Lemma words_compare_down_ok n aw bw :
  words_wf aw -> words_wf bw -> (n <= length aw)%nat -> (n <= length bw)%nat ->
  words_compare_down n aw bw = Ok (sign_of (words_val (take n aw) ?= words_val (take n bw))).
Proof.
  intros Ha Hb. induction n as [| n IH]; intros Hla Hlb; [done |]. cbn [words_compare_down].
  destruct (take_S_zget aw n Hla) as (a & Ea & La & Ta).
  destruct (take_S_zget bw n Hlb) as (b & Eb & Lb & Tb).
  rewrite Ea, Eb, Ta, Tb, !words_val_app. cbn [mbind outcome_bind words_val].
  assert (Za : zlen (take n aw) = Z.of_nat n) by (unfold zlen; rewrite length_take; lia).
  assert (Zb : zlen (take n bw) = Z.of_nat n) by (unfold zlen; rewrite length_take; lia).
  pose proof (words_val_bound (take n aw) (Forall_take _ _ _ Ha)) as Ba.
  pose proof (words_val_bound (take n bw) (Forall_take _ _ _ Hb)) as Bb.
  rewrite Za in *. rewrite Zb in *. rewrite join_compare, Z.mul_0_r, !Z.add_0_r by done.
  destruct (Z.compare_spec a b) as [-> | H | H].
  - rewrite Z.eqb_refl. apply IH; lia.
  - rewrite (proj2 (Z.eqb_neq a b)), (proj2 (Z.ltb_ge b a)) by lia. done.
  - rewrite (proj2 (Z.eqb_neq a b)), (proj2 (Z.ltb_lt b a)) by lia. done.
Qed.

Lemma words_take_drop n ws :
  words_wf ws -> (n <= length ws)%nat ->
  words_val ws = words_val (take n ws) + 2 ^ (64 * Z.of_nat n) * words_val (drop n ws).
Proof.
  intros H Hn. rewrite <- (take_drop n ws) at 1. rewrite words_val_app.
  unfold zlen. by rewrite length_take, Nat.min_l.
Qed.

Lemma bms_is_empty_ok a : bms_wf a -> bms_is_empty a = (bms_val a =? 0).
Proof. destruct a; [apply words_all_zero | done]. Qed.

Lemma bms_compare_ok a b :
  bms_wf a -> bms_wf b -> bms_compare a b = Ok (sign_of (bms_val a ?= bms_val b)).
Proof.
  intros Ha Hb. pose proof (bms_val_nonneg a Ha) as Na. pose proof (bms_val_nonneg b Hb) as Nb.
  destruct a as [aw |]; [destruct b as [bw |] |]; cbn [bms_compare].
  - cbn [bms_val bms_wf] in *. set (n := Nat.min (length aw) (length bw)).
    rewrite !words_all_zero by by apply Forall_drop.
    rewrite (words_take_drop n aw), (words_take_drop n bw) by (done || lia).
    pose proof (words_val_bound (take n aw) (Forall_take _ _ _ Ha)) as Ba.
    pose proof (words_val_bound (take n bw) (Forall_take _ _ _ Hb)) as Bb.
    unfold zlen in *. rewrite length_take, Nat.min_l in Ba, Bb by lia.
    rewrite join_compare by done. rewrite words_compare_down_ok by (done || lia).
    pose proof (words_val_nonneg (drop n aw) (Forall_drop _ _ _ Ha)).
    pose proof (words_val_nonneg (drop n bw) (Forall_drop _ _ _ Hb)).
    assert (words_val (drop n aw) = 0 \/ words_val (drop n bw) = 0) as Hz.
    { destruct (Nat.le_ge_cases (length aw) (length bw)); [left | right];
        rewrite drop_ge by lia; done. }
    destruct (Z.eqb_spec (words_val (drop n aw)) 0) as [Ea | Ea]; cbn [negb].
    + rewrite Ea. destruct (Z.eqb_spec (words_val (drop n bw)) 0) as [Eb | Eb]; cbn [negb].
      * by rewrite Eb.
      * rewrite (proj2 (Z.compare_lt_iff _ _)) by lia. done.
    + rewrite (proj2 (Z.compare_gt_iff _ _)) by lia. done.
  - rewrite bms_is_empty_ok by done. change (bms_val None) with 0.
    destruct (Z.eqb_spec (bms_val (Some aw)) 0) as [-> |]; [done |].
    by rewrite (proj2 (Z.compare_gt_iff _ _)) by lia.
  - rewrite bms_is_empty_ok by done. change (bms_val None) with 0.
    destruct (Z.eqb_spec (bms_val b) 0) as [-> |]; [done |].
    by rewrite (proj2 (Z.compare_lt_iff _ _)) by lia.
Qed.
•••
• [Problem description]: Copy each line of the data that contains the word "negb", leaving the other lines out.

• [Response below]:
    destruct (Z.eqb_spec (words_val (drop n aw)) 0) as [Ea | Ea]; cbn [negb].
    + rewrite Ea. destruct (Z.eqb_spec (words_val (drop n bw)) 0) as [Eb | Eb]; cbn [negb].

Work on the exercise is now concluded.